However, east of the river, near the small fishing community of Point a la Hache, hypotheticals can be replaced by a discussion of what is currently happening in the marshes, canals, bays, and lakes being inundated with freshwater and sediment from a break in the Mississippi River bank that has become known as Mardi Gras Pass.
Mardi Gras Pass earned its name because the first time it was observed flowing freely from the river and down an existing canal was on Mardi Gras in 2012, a year after record flooding reshaped many areas along the east side of the Mississippi below New Orleans. The force of the flood washed away a gravel road and cut the bank around an old control structure that once allowed a limited amount of river water to spill into the area, controlling salinity and improving oyster habitat. What started as a tree-snagged trickle of less than 5,000 cubic feet per second has turned into an uncontrolled diversion that is estimated to be moving about 35,000 cubic feet per second—coincidentally, the same rate of water flow is prescribed for the diversion Louisiana has planned.
John Lopez, director of the Coastal Sustainability Program at the Lake Pontchartrain Basin Foundation, is the one who gave the new cut its name and has been studying the impacts of the natural diversion very closely. Early on, he saw schools of shad bunched up in the flowing water and has since documented a drastic increase in sediment pouring into adjacent marshes and bays. Submerged vegetation aided by the fresh water now fills ponds and bays from near the mouth of the pass out to the edges of Black Bay.

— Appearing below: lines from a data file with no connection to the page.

(* ===== verification/Runtime.v ===== *)
(** * The export runtime

    [export/runtime.rs], with the jobs of [export/completion.rs] and the contexts of [export/request.rs]: a
    runtime gives out queue slots, accepts jobs, runs them on the engine under the admission
    controller, one at a time or concurrently, and closes the engine when the last accepted job
    has finished.

    The tasks of a runtime are a step relation: reservations, submissions, the worker or the spawned tasks,
    replies that are dropped, and any number of calls of [close].  A region under the lock of the
    lifecycle is one step, and so is a request on the engine.  The semaphore, the notifier, the cell
    and the channel of tokio are modelled as documented: a [Notified] is woken by any [notify_waiters]
    after its creation, [get_or_init] runs its future once, a closed semaphore or a channel without its
    receiver fails. *)

From S2P Require Import Prelude ControlPlane Server Admission Export Memory.

#[local] Open Scope string_scope.
#[local] Open Scope list_scope.
#[local] Open Scope Z_scope.

(** ** Jobs *)

Record ExportJobContext := mkJobContext {
  jc_connection_id : Z;
  jc_request_sequence : Z;
  jc_cookie : Z;
  jc_command : string;
  jc_offset : option Z;
  jc_length : option Z;
  jc_reply_kind : string;
}.

Definition ExportJobContext_internal (cookie : Z) (command : string) : ExportJobContext :=
  mkJobContext 0 0 cookie command None None "internal".

(** The completion and the queue slot of a job are its place in the world below. *)
Record ExportJob := mkJob { job_context : ExportJobContext; job_request : ExportRequest }.

Definition ExportJob_new (request : ExportRequest) : ExportJob :=
  mkJob (ExportJobContext_internal 0 (command_name request)) request.

(** ** The lifecycle *)

Inductive RuntimeKind : Type := Serial | Concurrent.

#[export] Instance RuntimeKind_eq_dec : EqDecision RuntimeKind.
Proof. solve_decision. Defined.

Definition runtime_resource (kind : RuntimeKind) : string :=
  match kind with Serial => "serial export runtime" | Concurrent => "concurrent export runtime" end.
Definition lifecycle_resource (kind : RuntimeKind) : string :=
  match kind with Serial => "serial export runtime lifecycle" | Concurrent => "concurrent export runtime lifecycle" end.

(** [SerialRuntimeState] and [ConcurrentRuntimeState]. *)
Record RuntimeState := mkRuntimeState { rs_closed : bool; rs_active_jobs : Z }.

(** The mutex, and the number of calls of [notify_waiters] so far. *)
Record Lifecycle := mkLifecycle { lc_poisoned : bool; lc_state : RuntimeState; lc_notified : nat }.

Definition Lifecycle_new : Lifecycle := mkLifecycle false (mkRuntimeState false 0) 0.

Section lifecycle.
Context (kind : RuntimeKind).

Definition lifecycle_state (lc : Lifecycle) : SResult RuntimeState :=
  if lc_poisoned lc then Err (LockPoisoned (lifecycle_resource kind)) else Ok (lc_state lc).

Definition ensure_open (lc : Lifecycle) : SResult unit :=
  let? state := lifecycle_state lc in
  if rs_closed state then Err (RuntimeClosed (runtime_resource kind)) else Ok tt.

Definition begin_submit (lc : Lifecycle) : SResult Lifecycle :=
  let? state := lifecycle_state lc in
  if rs_closed state then Err (RuntimeClosed (runtime_resource kind))
  else Ok (mkLifecycle false (mkRuntimeState false (u64_add (rs_active_jobs state) 1)) (lc_notified lc)).

(** [notify_waiters] when nothing is active. *)
Definition notify_empty (state : RuntimeState) (notified : nat) : nat :=
  if rs_active_jobs state =? 0 then S notified else notified.

(** A count of zero panics with the lock held; a poisoned lock is left alone. *)
Definition finish_job (lc : Lifecycle) : SResult Lifecycle :=
  if lc_poisoned lc then Ok lc
  else
    let? active := or_panic (u64_checked_sub (rs_active_jobs (lc_state lc)) 1) in
    let state := mkRuntimeState (rs_closed (lc_state lc)) active in
    Ok (mkLifecycle false state (notify_empty state (lc_notified lc))).

Definition lifecycle_close (lc : Lifecycle) : SResult Lifecycle :=
  let? state := lifecycle_state lc in
  let state := mkRuntimeState true (rs_active_jobs state) in
  Ok (mkLifecycle false state (notify_empty state (lc_notified lc))).

(** The check of a round of [wait_empty]. *)
Definition is_drained (lc : Lifecycle) : SResult bool :=
  let? state := lifecycle_state lc in Ok (rs_active_jobs state =? 0).
End lifecycle.

(** ** The tasks *)

(** Where a request stands, from [reserve] to the drop of its reply.  [JDone active slot]: completed, perhaps
    not yet counted off, perhaps with a reply that still has the slot; [JLost]: dropped by a worker that
    died, and never counted off. *)
Inductive JobPhase : Type :=
| JReserving
| JAcquired
| JReserved
| JSubmitted (job : ExportJob)
| JQueued (job : ExportJob)
| JStarting (job : ExportJob)
| JRegistered (job : ExportJob) (ticket : Z)
| JAdmitted (job : ExportJob) (ticket : Z)
| JResult (job : ExportJob) (result : SResult ExportReply)
| JDone (active slot : bool)
| JLost.

(** Counted in [active_jobs]. *)
Definition phase_active (p : JobPhase) : bool :=
  match p with
  | JReserving | JAcquired | JReserved => false
  | JDone active _ => active
  | _ => true
  end.

(** Holds a permit of the queue. *)
Definition phase_slot (p : JobPhase) : bool :=
  match p with
  | JReserving | JLost => false
  | JDone _ slot => slot
  | _ => true
  end.

Inductive Worker : Type := WorkerIdle | WorkerBusy (i : nat) | WorkerDead.

#[export] Instance Worker_eq_dec : EqDecision Worker.
Proof. solve_decision. Defined.

(** A call of [close]: the lifecycle is closed; the semaphore too; it has its [Notified]; it awaits it; nothing
    is active any more; it has returned. *)
Inductive CloserPhase : Type :=
| CClosed
| CDraining
| CListening (since : nat)
| CWaiting (since : nat)
| CDrained
| CReturned (result : SResult unit).

Record RuntimeWorld (St : Type) := mkRuntime {
  rw_lifecycle : Lifecycle;
  rw_free : nat;
  rw_queue_closed : bool;
  rw_admission : AdmissionWorld;
  rw_engine : St;
  rw_close_result : option (SResult unit);
  rw_jobs : gmap nat JobPhase;
  rw_channel : list nat;
  rw_worker : Worker;
  rw_closers : gmap nat CloserPhase;
}.
Arguments mkRuntime {St} _ _ _ _ _ _ _ _ _ _.
Arguments rw_lifecycle {St} _.
Arguments rw_free {St} _.
Arguments rw_queue_closed {St} _.
Arguments rw_admission {St} _.
Arguments rw_engine {St} _.
Arguments rw_close_result {St} _.
Arguments rw_jobs {St} _.
Arguments rw_channel {St} _.
Arguments rw_worker {St} _.
Arguments rw_closers {St} _.

(** [with_capacity]. *)
Definition ExportRuntime_new {St} (size_bytes : Z) (capacity : nat) (engine : St) : RuntimeWorld St :=
  mkRuntime Lifecycle_new capacity false (AdmissionWorld_new size_bytes) engine None ∅ [] WorkerIdle ∅.

(** What the others see: an answer handed to the connection, and the result of a [close]. *)
Inductive RuntimeEvent : Type :=
| EvAnswer (job : ExportJob) (result : SResult ExportReply)
| EvClosed (result : SResult unit).

Section runtime.
Context {St : Type} (kind : RuntimeKind) (engine : ExportEngine St) (capacity : nat).
Implicit Types w : RuntimeWorld St.

Definition set_job (i : nat) (p : JobPhase) w : RuntimeWorld St :=
  mkRuntime (rw_lifecycle w) (rw_free w) (rw_queue_closed w) (rw_admission w) (rw_engine w) (rw_close_result w)
    (<[i := p]> (rw_jobs w)) (rw_channel w) (rw_worker w) (rw_closers w).
Definition drop_job (i : nat) w : RuntimeWorld St :=
  mkRuntime (rw_lifecycle w) (rw_free w) (rw_queue_closed w) (rw_admission w) (rw_engine w) (rw_close_result w)
    (delete i (rw_jobs w)) (rw_channel w) (rw_worker w) (rw_closers w).
Definition set_lifecycle (lc : Lifecycle) w : RuntimeWorld St :=
  mkRuntime lc (rw_free w) (rw_queue_closed w) (rw_admission w) (rw_engine w) (rw_close_result w)
    (rw_jobs w) (rw_channel w) (rw_worker w) (rw_closers w).
Definition set_free (free : nat) w : RuntimeWorld St :=
  mkRuntime (rw_lifecycle w) free (rw_queue_closed w) (rw_admission w) (rw_engine w) (rw_close_result w)
    (rw_jobs w) (rw_channel w) (rw_worker w) (rw_closers w).
Definition close_queue w : RuntimeWorld St :=
  mkRuntime (rw_lifecycle w) (rw_free w) true (rw_admission w) (rw_engine w) (rw_close_result w)
    (rw_jobs w) (rw_channel w) (rw_worker w) (rw_closers w).
Definition set_admission (adm : AdmissionWorld) w : RuntimeWorld St :=
  mkRuntime (rw_lifecycle w) (rw_free w) (rw_queue_closed w) adm (rw_engine w) (rw_close_result w)
    (rw_jobs w) (rw_channel w) (rw_worker w) (rw_closers w).
Definition set_engine (s : St) w : RuntimeWorld St :=
  mkRuntime (rw_lifecycle w) (rw_free w) (rw_queue_closed w) (rw_admission w) s (rw_close_result w)
    (rw_jobs w) (rw_channel w) (rw_worker w) (rw_closers w).
Definition set_close_result (r : SResult unit) w : RuntimeWorld St :=
  mkRuntime (rw_lifecycle w) (rw_free w) (rw_queue_closed w) (rw_admission w) (rw_engine w) (Some r)
    (rw_jobs w) (rw_channel w) (rw_worker w) (rw_closers w).
Definition set_channel (channel : list nat) (worker : Worker) w : RuntimeWorld St :=
  mkRuntime (rw_lifecycle w) (rw_free w) (rw_queue_closed w) (rw_admission w) (rw_engine w) (rw_close_result w)
    (rw_jobs w) channel worker (rw_closers w).
Definition set_closer (c : nat) (p : CloserPhase) w : RuntimeWorld St :=
  mkRuntime (rw_lifecycle w) (rw_free w) (rw_queue_closed w) (rw_admission w) (rw_engine w) (rw_close_result w)
    (rw_jobs w) (rw_channel w) (rw_worker w) (<[c := p]> (rw_closers w)).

Waterfowl habitat has also improved. Bass populations have exploded in the area, and it has also become popular among tournament anglers who are finding redfish feasting on bluegills, crabs, shrimp, mullet, and crawfish. White shrimp are also more plentiful. Speckled trout, Louisiana’s most popular saltwater sportfish, have reacted to the seasonal changes in salinity by moving away from Mardi Gras Pass when the Mississippi River is high, but returning to the area when the river drops.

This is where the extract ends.